Dataset entries
========================

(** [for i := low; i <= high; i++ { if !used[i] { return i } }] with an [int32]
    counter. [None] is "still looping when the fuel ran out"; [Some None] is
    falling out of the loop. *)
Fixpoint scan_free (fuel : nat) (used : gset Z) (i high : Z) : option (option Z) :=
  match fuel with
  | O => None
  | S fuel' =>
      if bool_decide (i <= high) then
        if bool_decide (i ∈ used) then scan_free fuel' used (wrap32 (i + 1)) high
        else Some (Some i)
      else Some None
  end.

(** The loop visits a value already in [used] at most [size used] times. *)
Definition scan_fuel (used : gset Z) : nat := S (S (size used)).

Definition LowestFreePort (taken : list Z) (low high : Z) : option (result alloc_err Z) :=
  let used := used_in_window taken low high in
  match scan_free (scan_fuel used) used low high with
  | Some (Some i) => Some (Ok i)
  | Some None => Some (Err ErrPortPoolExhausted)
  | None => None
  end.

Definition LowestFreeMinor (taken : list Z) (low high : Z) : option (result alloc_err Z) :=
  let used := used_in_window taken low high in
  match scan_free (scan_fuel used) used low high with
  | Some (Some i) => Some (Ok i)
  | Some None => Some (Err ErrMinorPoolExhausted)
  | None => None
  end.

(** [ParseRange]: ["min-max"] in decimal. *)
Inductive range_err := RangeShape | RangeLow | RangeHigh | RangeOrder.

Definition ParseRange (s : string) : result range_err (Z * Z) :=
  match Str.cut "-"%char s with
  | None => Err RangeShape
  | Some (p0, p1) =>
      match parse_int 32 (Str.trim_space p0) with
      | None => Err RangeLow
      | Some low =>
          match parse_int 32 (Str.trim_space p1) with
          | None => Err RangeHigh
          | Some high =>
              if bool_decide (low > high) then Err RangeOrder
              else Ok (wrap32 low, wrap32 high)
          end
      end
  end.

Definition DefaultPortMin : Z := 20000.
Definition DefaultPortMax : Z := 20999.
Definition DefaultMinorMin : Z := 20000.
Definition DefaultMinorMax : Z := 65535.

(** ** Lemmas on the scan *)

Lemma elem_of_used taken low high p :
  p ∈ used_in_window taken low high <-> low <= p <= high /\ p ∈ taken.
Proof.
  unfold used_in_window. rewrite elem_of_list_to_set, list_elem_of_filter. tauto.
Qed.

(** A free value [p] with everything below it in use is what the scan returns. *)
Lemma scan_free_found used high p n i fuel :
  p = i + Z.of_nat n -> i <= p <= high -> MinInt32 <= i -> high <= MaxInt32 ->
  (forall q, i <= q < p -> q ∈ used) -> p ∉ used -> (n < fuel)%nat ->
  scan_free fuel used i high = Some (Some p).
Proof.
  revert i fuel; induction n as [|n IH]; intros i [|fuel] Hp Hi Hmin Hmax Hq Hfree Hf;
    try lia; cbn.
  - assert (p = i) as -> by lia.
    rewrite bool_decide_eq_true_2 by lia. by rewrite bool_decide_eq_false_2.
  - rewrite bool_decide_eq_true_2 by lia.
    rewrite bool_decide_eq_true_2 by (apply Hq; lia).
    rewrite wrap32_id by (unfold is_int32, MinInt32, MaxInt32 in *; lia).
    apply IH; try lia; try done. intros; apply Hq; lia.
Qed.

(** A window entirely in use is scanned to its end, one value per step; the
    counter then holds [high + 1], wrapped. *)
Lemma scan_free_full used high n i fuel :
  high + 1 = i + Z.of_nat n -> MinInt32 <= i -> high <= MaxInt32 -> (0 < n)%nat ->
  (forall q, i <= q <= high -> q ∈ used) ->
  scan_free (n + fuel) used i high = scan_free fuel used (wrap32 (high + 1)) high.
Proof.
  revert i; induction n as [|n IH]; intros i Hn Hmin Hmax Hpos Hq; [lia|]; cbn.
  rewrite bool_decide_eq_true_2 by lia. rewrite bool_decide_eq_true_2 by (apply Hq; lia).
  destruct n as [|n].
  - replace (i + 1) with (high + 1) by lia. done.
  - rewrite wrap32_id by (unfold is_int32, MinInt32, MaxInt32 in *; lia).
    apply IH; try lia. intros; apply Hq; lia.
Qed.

========================

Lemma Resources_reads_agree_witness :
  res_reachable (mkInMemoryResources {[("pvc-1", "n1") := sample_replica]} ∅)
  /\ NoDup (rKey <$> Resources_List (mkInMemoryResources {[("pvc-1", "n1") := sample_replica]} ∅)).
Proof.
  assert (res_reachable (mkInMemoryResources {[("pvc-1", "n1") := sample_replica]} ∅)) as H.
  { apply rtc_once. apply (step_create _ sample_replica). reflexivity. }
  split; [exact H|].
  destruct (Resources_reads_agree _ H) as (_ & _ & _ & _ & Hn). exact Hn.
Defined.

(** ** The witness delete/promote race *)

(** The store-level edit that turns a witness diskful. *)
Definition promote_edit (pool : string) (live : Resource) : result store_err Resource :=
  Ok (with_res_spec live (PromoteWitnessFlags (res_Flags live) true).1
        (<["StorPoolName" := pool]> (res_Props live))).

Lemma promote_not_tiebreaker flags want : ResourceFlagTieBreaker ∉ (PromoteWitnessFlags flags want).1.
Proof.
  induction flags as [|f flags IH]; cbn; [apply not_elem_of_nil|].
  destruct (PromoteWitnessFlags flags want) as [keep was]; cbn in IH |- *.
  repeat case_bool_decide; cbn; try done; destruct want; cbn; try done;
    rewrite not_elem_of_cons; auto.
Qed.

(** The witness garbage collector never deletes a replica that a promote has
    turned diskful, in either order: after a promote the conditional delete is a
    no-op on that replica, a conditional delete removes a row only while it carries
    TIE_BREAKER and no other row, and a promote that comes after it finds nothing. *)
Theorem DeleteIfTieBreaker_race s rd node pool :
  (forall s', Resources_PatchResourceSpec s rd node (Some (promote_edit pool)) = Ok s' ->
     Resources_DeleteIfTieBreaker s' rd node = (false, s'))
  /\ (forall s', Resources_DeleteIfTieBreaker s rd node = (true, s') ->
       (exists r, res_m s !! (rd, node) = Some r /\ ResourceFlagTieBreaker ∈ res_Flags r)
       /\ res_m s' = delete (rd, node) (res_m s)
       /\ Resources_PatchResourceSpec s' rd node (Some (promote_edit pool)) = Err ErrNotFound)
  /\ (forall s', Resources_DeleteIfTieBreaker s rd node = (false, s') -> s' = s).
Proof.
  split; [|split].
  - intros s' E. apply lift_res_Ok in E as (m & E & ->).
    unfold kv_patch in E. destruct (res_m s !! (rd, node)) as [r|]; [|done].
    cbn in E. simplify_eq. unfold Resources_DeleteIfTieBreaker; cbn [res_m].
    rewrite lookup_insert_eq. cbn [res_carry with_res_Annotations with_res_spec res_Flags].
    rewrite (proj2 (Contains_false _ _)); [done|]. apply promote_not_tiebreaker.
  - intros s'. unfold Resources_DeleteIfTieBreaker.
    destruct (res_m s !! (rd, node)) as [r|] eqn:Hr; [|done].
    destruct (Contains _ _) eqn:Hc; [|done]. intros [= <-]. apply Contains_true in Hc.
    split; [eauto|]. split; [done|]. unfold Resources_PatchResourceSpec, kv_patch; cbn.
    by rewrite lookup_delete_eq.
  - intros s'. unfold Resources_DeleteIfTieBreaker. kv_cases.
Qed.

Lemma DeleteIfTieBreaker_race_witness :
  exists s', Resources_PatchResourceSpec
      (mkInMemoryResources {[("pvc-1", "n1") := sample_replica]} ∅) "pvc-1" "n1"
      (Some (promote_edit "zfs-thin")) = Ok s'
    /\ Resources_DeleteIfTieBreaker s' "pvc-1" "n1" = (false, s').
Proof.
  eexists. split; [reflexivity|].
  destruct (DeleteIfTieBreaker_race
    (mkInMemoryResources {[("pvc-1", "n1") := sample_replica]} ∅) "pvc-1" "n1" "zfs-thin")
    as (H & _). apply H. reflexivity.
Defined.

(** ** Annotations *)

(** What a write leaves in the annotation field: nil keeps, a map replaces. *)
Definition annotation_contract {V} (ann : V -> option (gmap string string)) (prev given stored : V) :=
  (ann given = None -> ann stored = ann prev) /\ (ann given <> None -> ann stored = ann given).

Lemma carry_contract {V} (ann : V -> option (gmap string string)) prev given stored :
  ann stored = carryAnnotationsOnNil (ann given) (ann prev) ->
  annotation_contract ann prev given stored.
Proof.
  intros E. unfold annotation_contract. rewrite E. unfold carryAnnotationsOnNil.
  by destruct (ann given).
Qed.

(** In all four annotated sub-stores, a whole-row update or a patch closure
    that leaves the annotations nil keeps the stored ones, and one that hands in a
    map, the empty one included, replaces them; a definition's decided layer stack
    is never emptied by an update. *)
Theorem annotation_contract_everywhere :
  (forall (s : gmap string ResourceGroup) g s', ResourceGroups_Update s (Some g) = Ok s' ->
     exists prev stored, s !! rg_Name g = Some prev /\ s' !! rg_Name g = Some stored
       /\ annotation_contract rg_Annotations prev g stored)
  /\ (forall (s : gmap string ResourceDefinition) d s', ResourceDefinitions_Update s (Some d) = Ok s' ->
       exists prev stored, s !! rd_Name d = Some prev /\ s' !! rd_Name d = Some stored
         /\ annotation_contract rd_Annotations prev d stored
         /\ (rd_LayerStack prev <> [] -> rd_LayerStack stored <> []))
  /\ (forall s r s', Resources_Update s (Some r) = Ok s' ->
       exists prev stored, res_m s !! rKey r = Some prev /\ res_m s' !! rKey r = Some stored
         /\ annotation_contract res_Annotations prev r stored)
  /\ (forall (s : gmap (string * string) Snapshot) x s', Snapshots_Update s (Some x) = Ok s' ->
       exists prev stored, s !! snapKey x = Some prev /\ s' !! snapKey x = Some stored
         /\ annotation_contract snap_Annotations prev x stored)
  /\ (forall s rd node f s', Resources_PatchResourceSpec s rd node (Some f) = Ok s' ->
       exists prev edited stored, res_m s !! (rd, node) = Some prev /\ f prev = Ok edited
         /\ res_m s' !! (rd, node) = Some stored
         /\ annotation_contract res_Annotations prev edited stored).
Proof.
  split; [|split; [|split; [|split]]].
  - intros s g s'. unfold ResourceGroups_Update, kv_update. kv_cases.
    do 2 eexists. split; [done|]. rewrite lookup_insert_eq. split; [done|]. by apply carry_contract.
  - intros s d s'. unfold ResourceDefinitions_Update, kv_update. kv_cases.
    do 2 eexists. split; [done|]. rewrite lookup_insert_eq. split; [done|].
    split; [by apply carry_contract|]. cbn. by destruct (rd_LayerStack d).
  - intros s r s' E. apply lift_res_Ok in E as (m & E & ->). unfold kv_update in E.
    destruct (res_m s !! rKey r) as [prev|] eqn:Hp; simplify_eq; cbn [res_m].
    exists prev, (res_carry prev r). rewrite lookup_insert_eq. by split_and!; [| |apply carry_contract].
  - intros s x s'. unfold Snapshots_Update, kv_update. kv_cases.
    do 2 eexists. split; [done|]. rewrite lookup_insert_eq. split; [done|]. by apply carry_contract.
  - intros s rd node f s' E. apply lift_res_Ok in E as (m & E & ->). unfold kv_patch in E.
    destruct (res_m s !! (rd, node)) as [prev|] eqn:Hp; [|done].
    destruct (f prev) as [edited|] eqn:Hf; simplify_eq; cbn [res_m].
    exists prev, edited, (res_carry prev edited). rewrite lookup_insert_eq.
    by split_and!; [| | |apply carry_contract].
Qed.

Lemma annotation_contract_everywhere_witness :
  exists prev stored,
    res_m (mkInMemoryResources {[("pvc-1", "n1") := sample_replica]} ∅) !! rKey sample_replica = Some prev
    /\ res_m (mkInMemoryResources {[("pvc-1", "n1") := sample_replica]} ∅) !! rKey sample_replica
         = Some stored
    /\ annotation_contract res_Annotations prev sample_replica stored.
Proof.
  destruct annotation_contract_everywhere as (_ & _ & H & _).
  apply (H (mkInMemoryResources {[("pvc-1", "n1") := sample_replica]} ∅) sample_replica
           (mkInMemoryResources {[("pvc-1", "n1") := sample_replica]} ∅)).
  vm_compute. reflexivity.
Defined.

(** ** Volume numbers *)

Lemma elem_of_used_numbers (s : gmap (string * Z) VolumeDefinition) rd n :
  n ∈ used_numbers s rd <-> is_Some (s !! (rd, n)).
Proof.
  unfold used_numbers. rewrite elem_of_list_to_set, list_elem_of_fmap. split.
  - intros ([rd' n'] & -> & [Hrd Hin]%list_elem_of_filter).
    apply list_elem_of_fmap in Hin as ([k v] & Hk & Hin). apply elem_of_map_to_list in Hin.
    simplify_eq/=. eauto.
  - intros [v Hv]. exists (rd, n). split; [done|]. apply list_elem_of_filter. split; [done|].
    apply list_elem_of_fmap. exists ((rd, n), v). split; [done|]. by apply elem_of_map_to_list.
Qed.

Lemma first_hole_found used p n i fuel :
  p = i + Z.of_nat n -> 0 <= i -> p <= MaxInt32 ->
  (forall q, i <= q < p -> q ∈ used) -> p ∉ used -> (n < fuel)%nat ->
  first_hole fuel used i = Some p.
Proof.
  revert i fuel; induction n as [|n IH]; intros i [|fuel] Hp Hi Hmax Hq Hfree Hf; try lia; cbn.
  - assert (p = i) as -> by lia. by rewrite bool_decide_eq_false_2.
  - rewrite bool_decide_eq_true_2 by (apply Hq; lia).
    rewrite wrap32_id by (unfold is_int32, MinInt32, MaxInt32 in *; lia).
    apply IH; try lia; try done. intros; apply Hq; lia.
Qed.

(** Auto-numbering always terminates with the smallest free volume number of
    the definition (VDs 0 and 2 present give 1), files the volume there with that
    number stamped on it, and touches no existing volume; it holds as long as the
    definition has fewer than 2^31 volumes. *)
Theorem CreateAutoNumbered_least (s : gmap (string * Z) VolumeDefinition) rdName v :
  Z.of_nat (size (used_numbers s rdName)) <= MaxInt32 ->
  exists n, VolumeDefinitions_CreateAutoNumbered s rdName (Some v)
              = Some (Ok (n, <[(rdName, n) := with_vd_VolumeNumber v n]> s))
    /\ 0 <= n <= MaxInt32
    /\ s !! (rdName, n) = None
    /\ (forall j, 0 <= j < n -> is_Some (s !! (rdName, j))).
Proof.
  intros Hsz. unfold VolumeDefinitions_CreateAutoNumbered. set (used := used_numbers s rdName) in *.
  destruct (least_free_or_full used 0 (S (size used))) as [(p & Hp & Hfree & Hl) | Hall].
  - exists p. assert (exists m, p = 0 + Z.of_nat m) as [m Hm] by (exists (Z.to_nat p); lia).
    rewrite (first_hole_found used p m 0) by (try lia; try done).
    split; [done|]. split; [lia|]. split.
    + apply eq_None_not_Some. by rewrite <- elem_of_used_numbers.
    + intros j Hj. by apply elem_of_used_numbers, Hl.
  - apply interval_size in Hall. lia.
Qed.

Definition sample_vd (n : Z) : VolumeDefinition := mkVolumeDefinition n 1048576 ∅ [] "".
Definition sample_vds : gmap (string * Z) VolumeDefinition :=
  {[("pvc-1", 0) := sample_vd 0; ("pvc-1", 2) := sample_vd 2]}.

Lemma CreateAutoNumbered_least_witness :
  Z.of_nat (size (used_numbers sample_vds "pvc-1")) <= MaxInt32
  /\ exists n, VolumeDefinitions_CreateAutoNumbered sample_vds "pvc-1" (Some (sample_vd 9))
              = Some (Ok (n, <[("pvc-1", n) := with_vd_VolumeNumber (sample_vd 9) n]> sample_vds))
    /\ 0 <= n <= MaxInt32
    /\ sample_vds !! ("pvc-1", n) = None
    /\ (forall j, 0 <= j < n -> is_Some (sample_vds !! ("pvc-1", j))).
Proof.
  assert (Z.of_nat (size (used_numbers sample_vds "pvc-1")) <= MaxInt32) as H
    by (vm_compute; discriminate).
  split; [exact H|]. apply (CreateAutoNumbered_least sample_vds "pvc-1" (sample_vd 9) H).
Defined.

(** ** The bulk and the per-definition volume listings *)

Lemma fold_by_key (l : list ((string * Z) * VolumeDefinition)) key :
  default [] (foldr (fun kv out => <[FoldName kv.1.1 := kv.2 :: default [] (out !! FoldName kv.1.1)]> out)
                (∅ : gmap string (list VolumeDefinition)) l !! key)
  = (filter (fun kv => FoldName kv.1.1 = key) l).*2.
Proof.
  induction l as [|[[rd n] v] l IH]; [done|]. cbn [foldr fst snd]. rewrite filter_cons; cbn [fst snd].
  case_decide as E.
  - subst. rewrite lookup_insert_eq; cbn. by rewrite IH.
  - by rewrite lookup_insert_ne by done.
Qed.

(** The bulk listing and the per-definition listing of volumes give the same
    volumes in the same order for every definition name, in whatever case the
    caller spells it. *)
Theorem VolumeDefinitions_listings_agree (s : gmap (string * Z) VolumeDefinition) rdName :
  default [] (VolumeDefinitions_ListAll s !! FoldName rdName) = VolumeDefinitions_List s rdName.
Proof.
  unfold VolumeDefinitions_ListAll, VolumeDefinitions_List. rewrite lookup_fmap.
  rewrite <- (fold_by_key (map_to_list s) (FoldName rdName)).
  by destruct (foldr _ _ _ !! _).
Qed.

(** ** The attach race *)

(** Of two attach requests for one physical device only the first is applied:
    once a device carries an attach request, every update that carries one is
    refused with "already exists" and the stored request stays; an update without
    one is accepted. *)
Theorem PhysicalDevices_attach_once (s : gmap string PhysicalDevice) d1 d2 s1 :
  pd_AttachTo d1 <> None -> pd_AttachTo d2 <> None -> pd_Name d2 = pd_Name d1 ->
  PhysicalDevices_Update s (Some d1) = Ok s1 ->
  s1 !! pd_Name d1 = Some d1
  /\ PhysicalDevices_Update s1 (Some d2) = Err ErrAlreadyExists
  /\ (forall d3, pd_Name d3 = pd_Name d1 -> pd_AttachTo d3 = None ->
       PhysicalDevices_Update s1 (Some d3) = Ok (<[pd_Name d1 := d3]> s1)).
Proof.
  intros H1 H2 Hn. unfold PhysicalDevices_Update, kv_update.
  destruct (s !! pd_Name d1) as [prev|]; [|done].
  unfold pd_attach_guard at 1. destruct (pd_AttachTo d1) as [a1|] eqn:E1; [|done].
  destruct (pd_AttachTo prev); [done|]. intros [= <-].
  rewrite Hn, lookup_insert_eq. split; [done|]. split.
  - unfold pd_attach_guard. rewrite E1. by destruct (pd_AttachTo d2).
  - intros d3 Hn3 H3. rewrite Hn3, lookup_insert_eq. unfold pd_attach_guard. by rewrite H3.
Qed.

========================

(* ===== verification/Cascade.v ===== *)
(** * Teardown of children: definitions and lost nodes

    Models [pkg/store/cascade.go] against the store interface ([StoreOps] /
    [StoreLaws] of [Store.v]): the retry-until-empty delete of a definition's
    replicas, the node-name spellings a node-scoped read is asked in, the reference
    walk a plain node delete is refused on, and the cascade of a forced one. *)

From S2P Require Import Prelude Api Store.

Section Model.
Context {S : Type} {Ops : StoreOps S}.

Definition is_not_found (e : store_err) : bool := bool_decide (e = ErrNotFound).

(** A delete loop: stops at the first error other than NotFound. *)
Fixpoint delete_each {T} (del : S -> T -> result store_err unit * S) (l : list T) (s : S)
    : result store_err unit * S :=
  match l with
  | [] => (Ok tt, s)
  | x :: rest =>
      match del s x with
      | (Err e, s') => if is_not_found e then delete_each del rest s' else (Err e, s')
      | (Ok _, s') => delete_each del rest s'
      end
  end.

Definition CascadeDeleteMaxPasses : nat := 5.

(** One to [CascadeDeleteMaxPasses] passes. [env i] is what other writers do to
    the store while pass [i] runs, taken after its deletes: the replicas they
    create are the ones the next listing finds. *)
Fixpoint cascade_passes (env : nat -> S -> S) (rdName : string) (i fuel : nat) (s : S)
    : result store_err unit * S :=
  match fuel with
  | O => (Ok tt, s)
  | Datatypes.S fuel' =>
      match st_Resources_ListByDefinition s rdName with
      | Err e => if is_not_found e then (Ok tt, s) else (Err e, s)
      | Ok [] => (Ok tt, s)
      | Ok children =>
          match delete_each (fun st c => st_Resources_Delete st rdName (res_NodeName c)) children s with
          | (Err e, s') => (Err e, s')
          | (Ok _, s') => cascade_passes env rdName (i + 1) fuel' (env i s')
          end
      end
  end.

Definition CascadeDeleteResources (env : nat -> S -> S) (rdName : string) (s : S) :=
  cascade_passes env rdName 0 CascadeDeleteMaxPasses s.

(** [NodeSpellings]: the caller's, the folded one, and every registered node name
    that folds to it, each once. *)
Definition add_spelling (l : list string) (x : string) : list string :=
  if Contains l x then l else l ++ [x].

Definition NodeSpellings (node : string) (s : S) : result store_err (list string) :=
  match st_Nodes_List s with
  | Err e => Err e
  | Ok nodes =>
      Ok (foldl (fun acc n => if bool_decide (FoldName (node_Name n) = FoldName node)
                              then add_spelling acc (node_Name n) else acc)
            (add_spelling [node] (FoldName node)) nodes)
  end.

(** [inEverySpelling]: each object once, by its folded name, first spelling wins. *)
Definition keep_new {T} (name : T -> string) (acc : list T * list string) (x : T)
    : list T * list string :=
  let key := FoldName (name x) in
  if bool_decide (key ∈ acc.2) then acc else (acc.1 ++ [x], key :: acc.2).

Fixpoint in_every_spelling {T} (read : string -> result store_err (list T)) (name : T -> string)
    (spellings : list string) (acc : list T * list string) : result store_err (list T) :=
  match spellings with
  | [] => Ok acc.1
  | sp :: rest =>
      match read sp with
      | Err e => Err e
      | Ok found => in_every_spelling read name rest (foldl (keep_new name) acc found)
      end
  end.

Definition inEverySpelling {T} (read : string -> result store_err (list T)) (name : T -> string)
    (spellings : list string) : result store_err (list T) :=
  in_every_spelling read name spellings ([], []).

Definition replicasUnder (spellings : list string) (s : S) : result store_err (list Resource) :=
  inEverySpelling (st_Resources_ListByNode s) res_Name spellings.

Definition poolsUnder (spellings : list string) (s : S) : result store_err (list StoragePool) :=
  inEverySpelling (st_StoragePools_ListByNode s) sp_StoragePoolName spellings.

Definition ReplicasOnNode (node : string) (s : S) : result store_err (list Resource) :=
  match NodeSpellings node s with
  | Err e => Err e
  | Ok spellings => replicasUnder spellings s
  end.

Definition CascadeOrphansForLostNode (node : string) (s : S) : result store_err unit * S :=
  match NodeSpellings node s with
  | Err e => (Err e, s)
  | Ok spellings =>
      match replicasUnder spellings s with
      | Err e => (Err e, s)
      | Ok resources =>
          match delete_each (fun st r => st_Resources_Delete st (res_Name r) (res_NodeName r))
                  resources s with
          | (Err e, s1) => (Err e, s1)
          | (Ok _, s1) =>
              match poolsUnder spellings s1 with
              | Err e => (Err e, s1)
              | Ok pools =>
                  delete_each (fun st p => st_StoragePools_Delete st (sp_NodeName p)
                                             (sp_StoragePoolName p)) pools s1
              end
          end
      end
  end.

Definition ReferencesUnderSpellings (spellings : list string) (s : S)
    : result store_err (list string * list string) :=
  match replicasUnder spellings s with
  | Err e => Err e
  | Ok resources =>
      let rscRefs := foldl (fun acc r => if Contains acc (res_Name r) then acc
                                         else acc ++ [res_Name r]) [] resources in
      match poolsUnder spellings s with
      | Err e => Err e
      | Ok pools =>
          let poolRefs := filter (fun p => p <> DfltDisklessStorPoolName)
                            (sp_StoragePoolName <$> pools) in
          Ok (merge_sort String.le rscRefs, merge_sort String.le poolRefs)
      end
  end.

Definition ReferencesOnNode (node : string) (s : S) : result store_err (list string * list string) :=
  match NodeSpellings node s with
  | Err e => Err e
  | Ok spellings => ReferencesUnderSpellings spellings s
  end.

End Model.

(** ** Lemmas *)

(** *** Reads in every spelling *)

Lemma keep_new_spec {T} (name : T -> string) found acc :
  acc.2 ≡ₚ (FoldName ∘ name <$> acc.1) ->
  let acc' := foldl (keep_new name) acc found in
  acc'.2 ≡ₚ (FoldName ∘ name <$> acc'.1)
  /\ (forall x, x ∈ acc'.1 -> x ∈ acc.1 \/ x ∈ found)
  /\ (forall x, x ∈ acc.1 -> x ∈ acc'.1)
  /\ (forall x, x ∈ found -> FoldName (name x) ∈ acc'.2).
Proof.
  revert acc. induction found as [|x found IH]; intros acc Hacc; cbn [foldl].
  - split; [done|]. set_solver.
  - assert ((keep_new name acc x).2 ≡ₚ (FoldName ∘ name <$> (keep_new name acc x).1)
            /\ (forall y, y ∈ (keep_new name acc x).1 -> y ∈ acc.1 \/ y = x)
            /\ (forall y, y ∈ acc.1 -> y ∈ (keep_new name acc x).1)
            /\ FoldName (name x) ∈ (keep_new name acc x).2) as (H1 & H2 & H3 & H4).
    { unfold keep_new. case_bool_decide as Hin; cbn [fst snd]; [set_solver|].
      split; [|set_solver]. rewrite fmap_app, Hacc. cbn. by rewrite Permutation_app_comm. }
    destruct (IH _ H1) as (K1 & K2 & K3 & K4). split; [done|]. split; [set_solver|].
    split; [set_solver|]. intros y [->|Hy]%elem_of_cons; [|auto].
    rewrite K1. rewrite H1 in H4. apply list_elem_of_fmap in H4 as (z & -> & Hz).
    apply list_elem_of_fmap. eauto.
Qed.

========================

*Assignment*: In the entries above, count each line that includes "RangeHigh" and report the total with no other text.

*Response area*: 2